地面是他刚才感觉到的富有弹性的材质,同样是灰白色,表面有极其细微的、规则的纹理,踩上去安静无声。整个空间大约有一个篮球场大小,除了他们三个,空无一物。没有门,没有窗,没有通风口,没有任何标识或装饰。它就像一个被精心打磨过的、光滑的蛋壳内部。
绝对的寂静。
不是死寂,而是一种被高度净化和过滤后的静谧,连自己的心跳和呼吸声都显得格外清晰、响亮。阿杰能听到自己粗重的喘息,能听到老鹰压抑的、痛苦的吸气声,能听到背上伍馨微弱到几乎听不见的呼吸。
他猛地转头,看向他们来的方向。
身后大约三米处,那扇淡蓝色的、旋转的光晕“门”还在。但它已经变得极其不稳定,光芒剧烈闪烁,旋转的速度时快时慢,边缘不断崩解出细小的光粒,像风中残烛。
“门”的尺寸也在缩小。原本能容一人轻松通过的大小,此刻正以肉眼可见的速度向内收缩,从直径两米多迅速缩小到一米五、一米……
阿杰的心脏骤然收紧。
“老鹰!”他低吼一声,声音在这个静谧的空间里显得异常突兀。
老鹰半跪在地上,左手死死捂着右腿的伤口,脸色惨白如纸,额头上全是冷汗。他闻声抬头,也看到了正在缩小的“门”,瞳孔骤缩。
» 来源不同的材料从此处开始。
(** * newtab-content-extension: the section bridge and the card poller

    A shallow embedding of the two source files of the repository:

    - the WebExtension API shim [API] (class [API extends ExtensionAPI]),
      which keeps one options object per extension and forwards it to the
      host's [SectionsManager];
    - [nyt-extension/background.js], the sample extension that polls a
      news feed and publishes cards through [browser.newTabSection].

    JavaScript objects used as records are finite maps from property names
    to values; closures handed to the host are defunctionalised; promises
    that are awaited become continuations stored in the state. *)

From stdpp Require Import gmap strings list fin_maps.
From Stdlib Require Import ZArith Lia.

Local Open Scope Z_scope.
Local Open Scope string_scope.
Local Open Scope list_scope.

(** ** JavaScript values *)

Module JS.

(** The values that can sit in a manifest or in a section's options. *)
#[local] Set Warnings "-register-all".
Inductive jsval : Type :=
| JUndefined
| JNull
| JBool (b : bool)
| JNum (n : Z)
| JStr (s : string)
| JArr (items : list jsval)
| JObj (props : list (string * jsval)).

(** ToBoolean: [undefined], [null], [false], [0] and the empty string are
    falsy, every other value (arrays and objects included) is truthy. *)
Definition truthy (v : jsval) : bool :=
  match v with
  | JUndefined | JNull => false
  | JBool b => b
  | JNum n => negb (Z.eqb n 0)
  | JStr s => negb (String.eqb s "")
  | JArr _ | JObj _ => true
  end.

(** Property read [o.k]: a missing property reads as [undefined]. *)
Definition getProp (o : gmap string jsval) (k : string) : jsval :=
  default JUndefined (o !! k).

(** Property write [o.k = v]. *)
Definition setProp (k : string) (v : jsval) (o : gmap string jsval)
  : gmap string jsval := <[k := v]> o.

(** [Object.assign(target, source)]: every own property of [source] is
    written onto [target], whatever its value ([undefined] included). *)
Definition Object_assign (target source : gmap string jsval)
  : gmap string jsval := source ∪ target.

(** [s.startsWith(p)]. *)
Definition startsWith (s p : string) : bool := String.prefix p s.

End JS.

Import JS.

(** ** The host registry

    [SectionsManager] is imported from the host
    ([resource://activity-stream/lib/SectionsManager.jsm]); its code is
    not part of this repository. *)

Module SectionsManager.

(** The closures the bridge hands to [SectionsManager.onceInitialized]:
    [updateSection] (from [onUpdateOption]) and the body of [enable].
    Both read the bridge's [id] and [options] when they run. *)
Inductive Callback : Type :=
| CbUpdateSection
| CbEnable.

(** The calls the registry has accepted, oldest first. *)
Inductive Call : Type :=
| CallAddSection (id : string) (options : gmap string jsval)
| CallUpdateSection (id : string) (options : gmap string jsval)
                    (shouldBroadcast : bool)
| CallEnableSection (id : string)
| CallRemoveSection (id : string).

(** Modelled from the spec: the host registry capability of the
    external-interfaces section ([has], [add], [update], [remove],
    [enable], an initialisation flag and callbacks queued until
    initialisation); [SectionsManager.jsm] itself is missing.  Sections
    are stored by value. *)
Record state : Type := mkSM {
  initialized : bool;
  sections : gmap string (gmap string jsval);
  onceInit : list Callback;
  calls : list Call
}.

Definition fresh : state :=
  {| initialized := false; sections := ∅; onceInit := []; calls := [] |}.

(** Modelled from the spec: [sections.has(id)]. *)
Definition has (id : string) (sm : state) : bool :=
  match sections sm !! id with Some _ => true | None => false end.

(** Modelled from the spec: [sections.get(id)], [undefined] read as the
    object without properties. *)
Definition get (id : string) (sm : state) : gmap string jsval :=
  default ∅ (sections sm !! id).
几乎没有任何犹豫,阿杰背着伍馨,忍着右腿钻心的疼痛,踉跄着朝那扇“门”冲去。老鹰也挣扎着想要站起来跟上。
但太迟了。
就在阿杰距离“门”还有一步之遥时,那淡蓝色的光晕猛地向内一缩,亮度骤增,刺得人睁不开眼,随即像被戳破的肥皂泡一样,“噗”地一声轻响,彻底湮灭。
最后一点蓝光消散在空气中。
他们面前,只剩下光滑、完整、毫无瑕疵的灰白色墙壁。
“门”消失了。
他们被困在了这个完全陌生、封闭、诡异的“蛋壳”里。
阿杰僵在原地,保持着前冲的姿势,眼睛死死盯着“门”消失的地方。几秒钟后,他才缓缓直起身,环顾这个寂静得可怕的空间。没有出口。至少肉眼看不到任何类似门或通道的结构。
“操……”老鹰嘶哑的声音打破了寂静,他尝试了几次,终于用没受伤的右手撑着那富有弹性的地面,摇摇晃晃地站了起来。他的左臂以一个不自然的角度垂着,右腿裤管已经被血浸透,每动一下,脸上就抽搐一下。“这他妈是哪儿?”
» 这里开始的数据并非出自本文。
(** * MadMiner support utilities ([madminer/tools/utils.py])

    A shallow embedding of the four helpers of the module
    ([general_init], [call_command], [create_missing_folders] and
    [format_benchmark]) together with the properties their
    documentation states.  Python floats are IEEE 754 binary64 numbers
    and are modelled by Rocq's primitive floats; the file system, the
    logging configuration and the outcome of a shell command are explicit
    state. *)

From Stdlib Require Import ZArith Bool Lia.
From Stdlib Require Import Floats.PrimFloat Floats.FloatOps Floats.SpecFloat.
From Stdlib Require Import Numbers.DecimalString.
From Stdlib Require Import Strings.Ascii Strings.String.
From stdpp Require Import gmap strings list.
阿杰没有回答。他小心翼翼地将背上的伍馨放下来,让她平躺在那富有弹性的地面上。伍馨双目紧闭,脸色比老鹰还要苍白,嘴唇没有丝毫血色,呼吸微弱得几乎感觉不到。阿杰颤抖着伸出手指,探向她的颈动脉。
指尖传来极其微弱、但确实存在的搏动。
还活着。
阿杰长长地、颤抖地吐出一口气,一直紧绷到极致的神经稍微松弛了一点点,随之而来的是排山倒海的疲惫和全身各处伤口爆发的剧痛。他腿一软,跌坐在伍馨身边,右腿传来骨头错位的剧痛,让他眼前一黑,差点晕过去。
“她怎么样?”老鹰单脚跳着挪过来,声音里带着紧张。
“还活着,但很弱。”阿杰的声音沙哑得厉害,他强迫自己集中精神,开始检查伍馨的身体。没有明显的新外伤,但她的体温很低,皮肤冰凉,额头却反常地有些发烫。昏迷得很深,对任何外界刺激都没有反应。
“先处理伤口。”阿杰咬着牙,撕开自己早已破烂不堪的衬衫下摆。布料浸透了血和汗,黏糊糊的。他先简单检查了一下自己背部的伤口,子弹擦伤,皮肉翻卷,流血已经减缓,但必须清理包扎,否则感染会要命。右腿的骨折是眼下最麻烦的,剧痛和无法承重严重限制了他的行动能力。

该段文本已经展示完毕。